THE PROBLEM: Scan the listing below. Return every line containing the string "window".

RECORDS FOR THIS EXERCISE:
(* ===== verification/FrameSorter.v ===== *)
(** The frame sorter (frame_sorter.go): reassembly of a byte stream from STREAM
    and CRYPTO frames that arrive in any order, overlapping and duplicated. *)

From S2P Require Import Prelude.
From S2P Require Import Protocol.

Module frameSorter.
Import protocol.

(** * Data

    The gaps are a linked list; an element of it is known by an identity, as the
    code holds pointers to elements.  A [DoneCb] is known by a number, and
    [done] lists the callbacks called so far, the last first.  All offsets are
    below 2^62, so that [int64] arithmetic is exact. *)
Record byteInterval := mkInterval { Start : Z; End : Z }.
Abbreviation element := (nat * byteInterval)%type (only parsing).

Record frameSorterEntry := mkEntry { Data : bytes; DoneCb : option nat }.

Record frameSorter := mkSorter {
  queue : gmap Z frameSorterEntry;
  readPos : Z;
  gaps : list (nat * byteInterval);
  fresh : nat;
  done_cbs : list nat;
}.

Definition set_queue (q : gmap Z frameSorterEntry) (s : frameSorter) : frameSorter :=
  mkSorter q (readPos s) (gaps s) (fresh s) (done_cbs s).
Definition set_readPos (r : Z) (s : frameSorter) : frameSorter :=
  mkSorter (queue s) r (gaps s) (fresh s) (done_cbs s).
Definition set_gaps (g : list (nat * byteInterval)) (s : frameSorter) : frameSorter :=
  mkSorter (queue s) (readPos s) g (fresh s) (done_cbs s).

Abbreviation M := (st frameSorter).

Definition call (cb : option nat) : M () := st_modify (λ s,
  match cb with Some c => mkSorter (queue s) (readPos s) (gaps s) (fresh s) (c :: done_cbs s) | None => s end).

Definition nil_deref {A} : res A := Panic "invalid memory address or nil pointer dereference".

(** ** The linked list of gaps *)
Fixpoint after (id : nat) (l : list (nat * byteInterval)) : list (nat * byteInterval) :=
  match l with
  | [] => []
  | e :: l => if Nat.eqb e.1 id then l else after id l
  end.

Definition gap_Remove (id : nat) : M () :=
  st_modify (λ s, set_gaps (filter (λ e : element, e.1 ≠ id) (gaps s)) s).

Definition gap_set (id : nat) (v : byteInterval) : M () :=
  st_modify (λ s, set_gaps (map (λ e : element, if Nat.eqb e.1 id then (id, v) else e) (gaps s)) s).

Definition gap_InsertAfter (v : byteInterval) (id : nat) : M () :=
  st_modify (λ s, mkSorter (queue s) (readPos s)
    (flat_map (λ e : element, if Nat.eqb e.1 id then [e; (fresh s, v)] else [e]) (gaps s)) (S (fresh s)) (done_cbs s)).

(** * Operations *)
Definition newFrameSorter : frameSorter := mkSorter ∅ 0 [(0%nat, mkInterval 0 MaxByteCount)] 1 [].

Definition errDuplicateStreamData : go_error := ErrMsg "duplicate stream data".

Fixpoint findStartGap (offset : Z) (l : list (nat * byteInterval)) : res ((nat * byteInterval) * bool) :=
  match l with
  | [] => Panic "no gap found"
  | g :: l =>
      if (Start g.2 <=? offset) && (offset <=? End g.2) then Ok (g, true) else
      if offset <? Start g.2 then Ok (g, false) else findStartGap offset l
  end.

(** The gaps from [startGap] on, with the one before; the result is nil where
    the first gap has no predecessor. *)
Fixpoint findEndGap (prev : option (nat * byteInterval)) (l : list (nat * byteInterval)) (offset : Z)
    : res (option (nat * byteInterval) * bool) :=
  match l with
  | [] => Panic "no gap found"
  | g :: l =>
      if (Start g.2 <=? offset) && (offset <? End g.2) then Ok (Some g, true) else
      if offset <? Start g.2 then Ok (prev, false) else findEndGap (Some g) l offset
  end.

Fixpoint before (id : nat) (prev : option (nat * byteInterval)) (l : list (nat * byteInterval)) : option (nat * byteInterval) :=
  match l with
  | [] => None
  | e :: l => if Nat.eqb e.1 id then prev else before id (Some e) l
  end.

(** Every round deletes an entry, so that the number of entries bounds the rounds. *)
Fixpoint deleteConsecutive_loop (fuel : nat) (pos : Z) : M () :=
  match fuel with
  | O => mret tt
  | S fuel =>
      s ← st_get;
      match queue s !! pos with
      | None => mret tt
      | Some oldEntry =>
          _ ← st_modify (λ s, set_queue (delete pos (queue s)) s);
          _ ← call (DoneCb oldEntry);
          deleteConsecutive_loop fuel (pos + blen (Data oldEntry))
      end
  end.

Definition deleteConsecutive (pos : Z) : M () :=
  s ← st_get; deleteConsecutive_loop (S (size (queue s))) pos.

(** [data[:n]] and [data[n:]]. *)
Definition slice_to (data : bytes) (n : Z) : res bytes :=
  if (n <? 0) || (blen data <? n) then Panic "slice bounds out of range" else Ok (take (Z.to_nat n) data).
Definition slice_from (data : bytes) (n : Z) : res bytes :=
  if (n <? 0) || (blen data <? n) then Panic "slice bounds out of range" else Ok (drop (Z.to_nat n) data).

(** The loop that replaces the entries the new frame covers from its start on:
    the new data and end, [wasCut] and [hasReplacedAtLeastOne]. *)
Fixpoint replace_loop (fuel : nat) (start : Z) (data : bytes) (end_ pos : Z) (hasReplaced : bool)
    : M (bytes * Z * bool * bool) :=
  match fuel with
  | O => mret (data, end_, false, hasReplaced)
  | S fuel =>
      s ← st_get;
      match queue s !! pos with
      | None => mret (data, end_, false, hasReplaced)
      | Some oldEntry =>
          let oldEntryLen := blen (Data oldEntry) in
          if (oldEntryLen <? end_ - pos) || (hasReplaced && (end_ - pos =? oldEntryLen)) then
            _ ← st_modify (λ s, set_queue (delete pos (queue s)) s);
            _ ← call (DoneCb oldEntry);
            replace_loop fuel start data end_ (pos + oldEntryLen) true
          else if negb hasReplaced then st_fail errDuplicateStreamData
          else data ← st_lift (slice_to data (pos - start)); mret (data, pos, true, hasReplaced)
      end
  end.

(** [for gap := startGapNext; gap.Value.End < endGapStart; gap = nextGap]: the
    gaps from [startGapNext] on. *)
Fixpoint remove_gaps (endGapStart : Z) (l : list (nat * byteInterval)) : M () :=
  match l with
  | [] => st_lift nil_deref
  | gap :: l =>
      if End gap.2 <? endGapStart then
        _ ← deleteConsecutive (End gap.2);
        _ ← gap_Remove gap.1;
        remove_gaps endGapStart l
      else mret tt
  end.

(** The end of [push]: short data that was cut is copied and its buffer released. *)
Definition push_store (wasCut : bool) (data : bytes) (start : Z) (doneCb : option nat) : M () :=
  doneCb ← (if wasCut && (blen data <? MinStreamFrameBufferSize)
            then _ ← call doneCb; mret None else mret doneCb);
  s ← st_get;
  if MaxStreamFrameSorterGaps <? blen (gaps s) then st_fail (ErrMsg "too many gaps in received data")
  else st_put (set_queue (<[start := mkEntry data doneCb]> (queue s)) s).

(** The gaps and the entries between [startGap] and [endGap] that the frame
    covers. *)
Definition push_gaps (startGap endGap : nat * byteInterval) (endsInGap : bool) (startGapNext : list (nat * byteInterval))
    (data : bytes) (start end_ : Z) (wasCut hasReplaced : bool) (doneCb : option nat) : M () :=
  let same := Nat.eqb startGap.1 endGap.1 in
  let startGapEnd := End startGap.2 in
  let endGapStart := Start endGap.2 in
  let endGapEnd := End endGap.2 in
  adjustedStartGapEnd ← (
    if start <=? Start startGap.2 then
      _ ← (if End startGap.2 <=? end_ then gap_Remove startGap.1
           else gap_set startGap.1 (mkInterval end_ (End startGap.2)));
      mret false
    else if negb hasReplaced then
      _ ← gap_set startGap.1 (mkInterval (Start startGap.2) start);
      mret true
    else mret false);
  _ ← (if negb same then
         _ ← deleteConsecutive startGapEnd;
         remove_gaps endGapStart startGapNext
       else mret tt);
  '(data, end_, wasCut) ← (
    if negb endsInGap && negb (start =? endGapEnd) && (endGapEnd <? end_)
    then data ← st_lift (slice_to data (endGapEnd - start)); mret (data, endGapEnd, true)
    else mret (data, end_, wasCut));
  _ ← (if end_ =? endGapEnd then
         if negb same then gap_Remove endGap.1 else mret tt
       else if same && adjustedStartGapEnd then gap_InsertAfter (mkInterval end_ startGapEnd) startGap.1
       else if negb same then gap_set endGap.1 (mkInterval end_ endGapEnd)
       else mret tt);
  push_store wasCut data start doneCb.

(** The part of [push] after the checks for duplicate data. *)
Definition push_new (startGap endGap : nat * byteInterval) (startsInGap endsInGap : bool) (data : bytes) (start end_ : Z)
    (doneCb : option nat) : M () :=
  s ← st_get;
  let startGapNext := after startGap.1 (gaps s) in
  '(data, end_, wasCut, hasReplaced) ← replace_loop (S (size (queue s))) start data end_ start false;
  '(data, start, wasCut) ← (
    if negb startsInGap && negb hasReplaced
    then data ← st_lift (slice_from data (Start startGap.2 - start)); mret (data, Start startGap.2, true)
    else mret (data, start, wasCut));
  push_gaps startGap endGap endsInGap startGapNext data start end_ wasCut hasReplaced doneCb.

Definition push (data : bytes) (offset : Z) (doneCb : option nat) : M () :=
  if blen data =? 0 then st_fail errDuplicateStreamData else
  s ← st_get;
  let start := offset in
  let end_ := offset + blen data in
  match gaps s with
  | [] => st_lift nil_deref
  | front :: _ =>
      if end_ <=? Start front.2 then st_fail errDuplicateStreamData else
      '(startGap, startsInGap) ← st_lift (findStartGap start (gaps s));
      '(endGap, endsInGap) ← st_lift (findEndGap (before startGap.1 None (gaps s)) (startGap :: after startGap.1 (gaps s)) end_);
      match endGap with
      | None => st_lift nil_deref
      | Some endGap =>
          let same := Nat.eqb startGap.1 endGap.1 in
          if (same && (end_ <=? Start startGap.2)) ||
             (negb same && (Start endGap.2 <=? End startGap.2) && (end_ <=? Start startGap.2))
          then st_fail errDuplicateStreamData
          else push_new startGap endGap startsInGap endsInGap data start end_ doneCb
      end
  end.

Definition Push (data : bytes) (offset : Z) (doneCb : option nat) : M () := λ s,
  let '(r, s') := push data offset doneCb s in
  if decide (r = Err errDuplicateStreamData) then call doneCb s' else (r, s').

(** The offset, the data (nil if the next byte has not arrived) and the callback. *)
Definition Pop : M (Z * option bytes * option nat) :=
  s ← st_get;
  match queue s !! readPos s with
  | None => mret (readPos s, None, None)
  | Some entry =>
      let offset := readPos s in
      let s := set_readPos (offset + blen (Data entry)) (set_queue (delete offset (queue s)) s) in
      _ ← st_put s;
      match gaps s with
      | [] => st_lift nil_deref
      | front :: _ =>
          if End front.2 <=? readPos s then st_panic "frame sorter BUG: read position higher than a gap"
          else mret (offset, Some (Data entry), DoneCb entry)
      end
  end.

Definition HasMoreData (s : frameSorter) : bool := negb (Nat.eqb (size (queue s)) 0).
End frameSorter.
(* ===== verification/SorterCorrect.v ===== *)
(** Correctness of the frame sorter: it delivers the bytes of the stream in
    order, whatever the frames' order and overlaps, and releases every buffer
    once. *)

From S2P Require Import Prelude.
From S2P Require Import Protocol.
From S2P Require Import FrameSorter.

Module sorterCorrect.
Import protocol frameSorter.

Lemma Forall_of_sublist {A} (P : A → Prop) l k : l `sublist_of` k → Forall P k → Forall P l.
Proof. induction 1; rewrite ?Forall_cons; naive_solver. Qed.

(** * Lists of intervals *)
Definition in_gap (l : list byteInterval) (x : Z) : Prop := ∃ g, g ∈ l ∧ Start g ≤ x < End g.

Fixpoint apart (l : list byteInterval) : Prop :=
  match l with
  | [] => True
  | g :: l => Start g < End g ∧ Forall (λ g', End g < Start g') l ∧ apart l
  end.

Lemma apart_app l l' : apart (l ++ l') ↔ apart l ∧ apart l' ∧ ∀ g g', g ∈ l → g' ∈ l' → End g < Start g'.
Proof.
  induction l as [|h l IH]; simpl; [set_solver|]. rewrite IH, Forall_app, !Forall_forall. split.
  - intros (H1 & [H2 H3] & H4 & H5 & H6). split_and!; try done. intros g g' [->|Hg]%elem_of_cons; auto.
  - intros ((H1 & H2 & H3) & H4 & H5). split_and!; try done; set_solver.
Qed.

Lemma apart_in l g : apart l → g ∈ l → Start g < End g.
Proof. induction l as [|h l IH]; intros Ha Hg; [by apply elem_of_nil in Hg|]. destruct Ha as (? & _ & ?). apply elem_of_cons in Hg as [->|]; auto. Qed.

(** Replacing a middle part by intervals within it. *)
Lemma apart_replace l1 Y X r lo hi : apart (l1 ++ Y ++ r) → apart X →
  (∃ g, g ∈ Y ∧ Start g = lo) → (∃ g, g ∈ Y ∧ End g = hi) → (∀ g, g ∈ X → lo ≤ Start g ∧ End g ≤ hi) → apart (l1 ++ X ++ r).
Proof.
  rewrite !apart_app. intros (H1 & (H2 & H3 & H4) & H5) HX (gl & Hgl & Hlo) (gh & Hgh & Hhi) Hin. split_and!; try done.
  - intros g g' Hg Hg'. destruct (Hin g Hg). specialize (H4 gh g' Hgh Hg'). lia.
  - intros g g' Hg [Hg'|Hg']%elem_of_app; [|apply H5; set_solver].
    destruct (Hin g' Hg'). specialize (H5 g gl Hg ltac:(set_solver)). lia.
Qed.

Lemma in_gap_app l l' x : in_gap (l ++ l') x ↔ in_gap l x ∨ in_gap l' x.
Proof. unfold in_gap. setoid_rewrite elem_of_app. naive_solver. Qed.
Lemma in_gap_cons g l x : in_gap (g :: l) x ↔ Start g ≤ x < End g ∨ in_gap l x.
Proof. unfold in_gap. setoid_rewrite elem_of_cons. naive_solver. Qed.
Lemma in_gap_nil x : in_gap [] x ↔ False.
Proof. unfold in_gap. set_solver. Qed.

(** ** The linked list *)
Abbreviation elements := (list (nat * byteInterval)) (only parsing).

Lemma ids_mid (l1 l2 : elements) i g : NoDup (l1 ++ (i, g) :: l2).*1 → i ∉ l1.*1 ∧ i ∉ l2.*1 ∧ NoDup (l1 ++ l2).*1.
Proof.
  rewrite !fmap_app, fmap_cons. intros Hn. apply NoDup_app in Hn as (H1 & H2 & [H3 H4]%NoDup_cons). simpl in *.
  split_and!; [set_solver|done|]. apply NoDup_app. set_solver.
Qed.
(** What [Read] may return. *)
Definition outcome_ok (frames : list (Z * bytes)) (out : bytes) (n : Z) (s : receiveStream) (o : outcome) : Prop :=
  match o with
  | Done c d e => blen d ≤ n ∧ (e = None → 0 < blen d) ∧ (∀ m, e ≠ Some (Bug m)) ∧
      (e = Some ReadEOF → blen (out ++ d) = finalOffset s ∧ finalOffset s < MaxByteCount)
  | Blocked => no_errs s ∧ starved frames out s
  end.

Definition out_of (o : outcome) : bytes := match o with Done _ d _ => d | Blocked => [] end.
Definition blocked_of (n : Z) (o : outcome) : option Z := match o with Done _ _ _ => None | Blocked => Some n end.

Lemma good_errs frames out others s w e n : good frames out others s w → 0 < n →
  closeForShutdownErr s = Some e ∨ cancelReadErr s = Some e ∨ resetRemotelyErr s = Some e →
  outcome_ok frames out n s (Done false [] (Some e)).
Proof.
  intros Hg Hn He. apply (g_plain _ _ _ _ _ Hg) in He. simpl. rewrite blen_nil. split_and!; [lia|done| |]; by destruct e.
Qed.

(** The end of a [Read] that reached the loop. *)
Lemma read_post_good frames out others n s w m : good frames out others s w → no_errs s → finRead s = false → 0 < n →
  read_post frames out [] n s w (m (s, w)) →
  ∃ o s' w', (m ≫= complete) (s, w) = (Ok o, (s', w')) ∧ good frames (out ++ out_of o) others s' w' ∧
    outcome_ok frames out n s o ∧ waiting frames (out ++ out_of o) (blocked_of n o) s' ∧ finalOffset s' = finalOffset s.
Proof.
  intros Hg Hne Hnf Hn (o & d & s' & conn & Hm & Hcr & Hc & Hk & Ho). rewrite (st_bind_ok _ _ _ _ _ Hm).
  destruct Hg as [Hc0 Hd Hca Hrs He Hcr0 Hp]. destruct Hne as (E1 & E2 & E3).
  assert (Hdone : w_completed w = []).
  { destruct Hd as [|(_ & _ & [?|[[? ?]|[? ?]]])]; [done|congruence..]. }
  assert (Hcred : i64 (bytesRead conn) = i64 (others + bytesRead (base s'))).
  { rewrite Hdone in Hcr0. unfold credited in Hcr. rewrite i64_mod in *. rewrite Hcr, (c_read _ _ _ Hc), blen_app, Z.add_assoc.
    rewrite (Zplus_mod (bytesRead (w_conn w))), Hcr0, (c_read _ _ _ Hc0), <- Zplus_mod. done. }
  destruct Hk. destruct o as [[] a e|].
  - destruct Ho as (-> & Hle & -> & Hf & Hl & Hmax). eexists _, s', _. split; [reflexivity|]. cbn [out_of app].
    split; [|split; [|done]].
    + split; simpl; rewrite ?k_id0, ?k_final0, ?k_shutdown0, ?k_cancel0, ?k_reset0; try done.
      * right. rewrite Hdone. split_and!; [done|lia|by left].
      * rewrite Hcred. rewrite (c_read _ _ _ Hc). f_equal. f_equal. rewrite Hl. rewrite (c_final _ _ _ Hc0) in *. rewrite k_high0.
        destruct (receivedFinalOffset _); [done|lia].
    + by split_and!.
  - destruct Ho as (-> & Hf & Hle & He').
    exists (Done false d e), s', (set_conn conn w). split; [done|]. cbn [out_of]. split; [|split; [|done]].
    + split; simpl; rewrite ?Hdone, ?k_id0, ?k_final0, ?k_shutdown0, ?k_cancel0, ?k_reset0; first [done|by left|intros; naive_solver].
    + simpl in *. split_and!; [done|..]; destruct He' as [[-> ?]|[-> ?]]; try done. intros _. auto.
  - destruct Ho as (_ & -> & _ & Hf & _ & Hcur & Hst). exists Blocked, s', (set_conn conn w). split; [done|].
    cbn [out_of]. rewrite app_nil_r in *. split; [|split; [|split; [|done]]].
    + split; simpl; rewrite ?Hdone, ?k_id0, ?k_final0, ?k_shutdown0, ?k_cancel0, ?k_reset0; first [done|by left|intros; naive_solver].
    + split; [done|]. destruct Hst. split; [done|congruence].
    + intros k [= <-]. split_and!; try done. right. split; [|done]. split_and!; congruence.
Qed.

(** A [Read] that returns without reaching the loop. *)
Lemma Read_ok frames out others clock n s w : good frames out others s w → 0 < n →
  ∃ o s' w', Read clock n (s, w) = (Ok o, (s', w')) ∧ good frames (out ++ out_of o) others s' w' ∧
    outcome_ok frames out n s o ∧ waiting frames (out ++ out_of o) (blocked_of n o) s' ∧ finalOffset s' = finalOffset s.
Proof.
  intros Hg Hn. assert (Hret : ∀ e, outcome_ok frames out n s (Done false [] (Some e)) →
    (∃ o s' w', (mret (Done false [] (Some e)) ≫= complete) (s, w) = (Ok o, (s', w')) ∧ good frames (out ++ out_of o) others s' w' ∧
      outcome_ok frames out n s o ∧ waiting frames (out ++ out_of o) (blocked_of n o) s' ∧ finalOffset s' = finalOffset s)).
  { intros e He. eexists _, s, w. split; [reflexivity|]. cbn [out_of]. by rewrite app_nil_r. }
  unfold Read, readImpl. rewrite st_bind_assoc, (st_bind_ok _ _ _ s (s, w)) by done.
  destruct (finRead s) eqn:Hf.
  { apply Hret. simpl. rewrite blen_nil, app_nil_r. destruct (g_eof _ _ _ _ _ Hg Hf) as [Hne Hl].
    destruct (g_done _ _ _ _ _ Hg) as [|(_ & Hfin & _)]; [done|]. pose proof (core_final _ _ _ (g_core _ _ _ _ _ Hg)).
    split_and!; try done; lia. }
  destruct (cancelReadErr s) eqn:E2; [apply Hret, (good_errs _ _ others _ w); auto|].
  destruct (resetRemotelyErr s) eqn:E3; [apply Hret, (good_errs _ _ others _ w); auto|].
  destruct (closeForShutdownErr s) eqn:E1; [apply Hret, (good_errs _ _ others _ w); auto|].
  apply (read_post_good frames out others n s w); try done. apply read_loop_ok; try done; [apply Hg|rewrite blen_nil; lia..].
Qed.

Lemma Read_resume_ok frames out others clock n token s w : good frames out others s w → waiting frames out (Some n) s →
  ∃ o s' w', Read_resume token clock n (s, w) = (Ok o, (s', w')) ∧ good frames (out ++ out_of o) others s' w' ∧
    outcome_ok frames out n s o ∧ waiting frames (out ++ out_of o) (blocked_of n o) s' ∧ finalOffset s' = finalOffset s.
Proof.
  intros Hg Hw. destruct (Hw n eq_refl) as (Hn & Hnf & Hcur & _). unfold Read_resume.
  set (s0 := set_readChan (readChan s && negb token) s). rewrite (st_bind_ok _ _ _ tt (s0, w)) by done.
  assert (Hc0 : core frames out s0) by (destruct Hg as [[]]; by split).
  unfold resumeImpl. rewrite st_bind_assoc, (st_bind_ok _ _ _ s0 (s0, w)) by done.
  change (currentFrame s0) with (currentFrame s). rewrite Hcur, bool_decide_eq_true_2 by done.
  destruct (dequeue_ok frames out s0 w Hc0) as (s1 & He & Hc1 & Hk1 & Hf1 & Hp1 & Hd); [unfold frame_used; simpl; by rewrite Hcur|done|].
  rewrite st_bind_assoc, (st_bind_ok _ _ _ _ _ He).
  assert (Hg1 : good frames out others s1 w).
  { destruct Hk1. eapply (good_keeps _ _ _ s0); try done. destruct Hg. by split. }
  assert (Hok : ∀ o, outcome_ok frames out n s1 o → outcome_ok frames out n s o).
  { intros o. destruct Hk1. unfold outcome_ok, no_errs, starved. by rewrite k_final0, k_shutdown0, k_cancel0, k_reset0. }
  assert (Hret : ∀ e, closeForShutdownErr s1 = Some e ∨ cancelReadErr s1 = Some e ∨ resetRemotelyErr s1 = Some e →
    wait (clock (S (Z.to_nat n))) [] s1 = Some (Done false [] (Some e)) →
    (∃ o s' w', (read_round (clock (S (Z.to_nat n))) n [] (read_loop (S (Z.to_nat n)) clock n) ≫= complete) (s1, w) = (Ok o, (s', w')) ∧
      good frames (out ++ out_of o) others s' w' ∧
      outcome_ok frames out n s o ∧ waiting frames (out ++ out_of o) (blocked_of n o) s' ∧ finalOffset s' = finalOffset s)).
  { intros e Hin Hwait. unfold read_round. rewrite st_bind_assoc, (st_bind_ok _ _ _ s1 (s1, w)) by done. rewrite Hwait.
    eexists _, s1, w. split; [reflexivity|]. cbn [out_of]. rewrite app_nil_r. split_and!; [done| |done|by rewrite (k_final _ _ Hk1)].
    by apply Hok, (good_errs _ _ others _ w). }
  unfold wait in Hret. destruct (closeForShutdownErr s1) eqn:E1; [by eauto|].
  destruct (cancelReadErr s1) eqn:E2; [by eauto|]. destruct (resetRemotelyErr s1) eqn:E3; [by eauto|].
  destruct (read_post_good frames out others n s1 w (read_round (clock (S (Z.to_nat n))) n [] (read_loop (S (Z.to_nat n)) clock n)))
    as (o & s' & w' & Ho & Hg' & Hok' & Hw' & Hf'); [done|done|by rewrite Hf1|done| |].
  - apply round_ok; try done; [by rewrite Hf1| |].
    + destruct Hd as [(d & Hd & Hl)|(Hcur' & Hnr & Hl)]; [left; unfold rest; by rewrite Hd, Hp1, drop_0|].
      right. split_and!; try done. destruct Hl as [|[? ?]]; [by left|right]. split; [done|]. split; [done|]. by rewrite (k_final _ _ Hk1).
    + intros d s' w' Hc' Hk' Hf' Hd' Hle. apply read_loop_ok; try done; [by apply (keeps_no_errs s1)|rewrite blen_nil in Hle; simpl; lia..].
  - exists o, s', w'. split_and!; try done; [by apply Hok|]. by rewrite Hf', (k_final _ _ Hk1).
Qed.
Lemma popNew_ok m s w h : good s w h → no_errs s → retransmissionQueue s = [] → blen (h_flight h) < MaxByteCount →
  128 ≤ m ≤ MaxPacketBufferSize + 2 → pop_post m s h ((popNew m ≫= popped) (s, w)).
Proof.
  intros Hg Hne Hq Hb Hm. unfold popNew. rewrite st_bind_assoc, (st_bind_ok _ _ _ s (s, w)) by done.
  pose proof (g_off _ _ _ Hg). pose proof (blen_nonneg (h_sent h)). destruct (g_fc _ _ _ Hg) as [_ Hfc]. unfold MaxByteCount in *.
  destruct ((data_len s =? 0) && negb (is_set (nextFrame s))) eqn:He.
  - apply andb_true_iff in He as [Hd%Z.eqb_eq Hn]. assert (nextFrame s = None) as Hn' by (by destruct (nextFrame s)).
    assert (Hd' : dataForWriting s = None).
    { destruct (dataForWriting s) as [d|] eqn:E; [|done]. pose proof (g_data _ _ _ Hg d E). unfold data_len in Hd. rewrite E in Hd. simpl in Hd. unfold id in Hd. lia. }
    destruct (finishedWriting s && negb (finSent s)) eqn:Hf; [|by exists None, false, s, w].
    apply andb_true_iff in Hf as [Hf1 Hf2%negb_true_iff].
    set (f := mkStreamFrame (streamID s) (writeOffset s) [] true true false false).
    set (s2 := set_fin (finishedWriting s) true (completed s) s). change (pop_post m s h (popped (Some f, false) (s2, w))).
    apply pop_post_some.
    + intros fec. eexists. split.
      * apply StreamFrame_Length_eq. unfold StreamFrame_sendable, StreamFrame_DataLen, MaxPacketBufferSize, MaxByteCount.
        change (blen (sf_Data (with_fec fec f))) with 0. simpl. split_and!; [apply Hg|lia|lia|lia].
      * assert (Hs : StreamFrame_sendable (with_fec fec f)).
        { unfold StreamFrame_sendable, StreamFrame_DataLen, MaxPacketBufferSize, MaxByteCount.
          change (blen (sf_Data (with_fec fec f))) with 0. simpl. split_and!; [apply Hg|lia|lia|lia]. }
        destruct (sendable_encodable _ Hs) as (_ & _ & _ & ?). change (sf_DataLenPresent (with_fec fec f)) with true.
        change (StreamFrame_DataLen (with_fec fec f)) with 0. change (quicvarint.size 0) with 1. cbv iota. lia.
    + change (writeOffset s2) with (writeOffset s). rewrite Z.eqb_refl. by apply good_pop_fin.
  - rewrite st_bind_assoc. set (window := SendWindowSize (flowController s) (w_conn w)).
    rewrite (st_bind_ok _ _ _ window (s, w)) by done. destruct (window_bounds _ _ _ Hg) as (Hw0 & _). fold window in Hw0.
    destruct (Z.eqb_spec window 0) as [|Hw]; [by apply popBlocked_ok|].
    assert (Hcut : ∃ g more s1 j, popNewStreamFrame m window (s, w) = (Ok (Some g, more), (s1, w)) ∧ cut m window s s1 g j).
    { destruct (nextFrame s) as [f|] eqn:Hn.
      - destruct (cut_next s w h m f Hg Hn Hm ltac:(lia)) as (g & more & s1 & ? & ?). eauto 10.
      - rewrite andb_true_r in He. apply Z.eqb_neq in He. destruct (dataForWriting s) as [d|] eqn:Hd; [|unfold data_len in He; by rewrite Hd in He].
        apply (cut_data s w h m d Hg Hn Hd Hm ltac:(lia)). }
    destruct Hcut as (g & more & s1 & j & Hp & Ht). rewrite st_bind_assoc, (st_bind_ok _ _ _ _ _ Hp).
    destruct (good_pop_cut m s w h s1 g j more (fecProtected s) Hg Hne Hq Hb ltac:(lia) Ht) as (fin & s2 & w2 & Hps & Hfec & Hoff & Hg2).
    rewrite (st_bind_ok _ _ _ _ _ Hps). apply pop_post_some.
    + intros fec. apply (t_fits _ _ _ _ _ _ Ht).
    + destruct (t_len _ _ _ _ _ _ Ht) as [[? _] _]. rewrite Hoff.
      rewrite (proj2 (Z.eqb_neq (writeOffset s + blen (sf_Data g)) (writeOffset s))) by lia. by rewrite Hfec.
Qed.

REPLY TO THE TASK:
  - rewrite st_bind_assoc. set (window := SendWindowSize (flowController s) (w_conn w)).
    rewrite (st_bind_ok _ _ _ window (s, w)) by done. destruct (window_bounds _ _ _ Hg) as (Hw0 & _). fold window in Hw0.
    destruct (Z.eqb_spec window 0) as [|Hw]; [by apply popBlocked_ok|].
    assert (Hcut : ∃ g more s1 j, popNewStreamFrame m window (s, w) = (Ok (Some g, more), (s1, w)) ∧ cut m window s s1 g j).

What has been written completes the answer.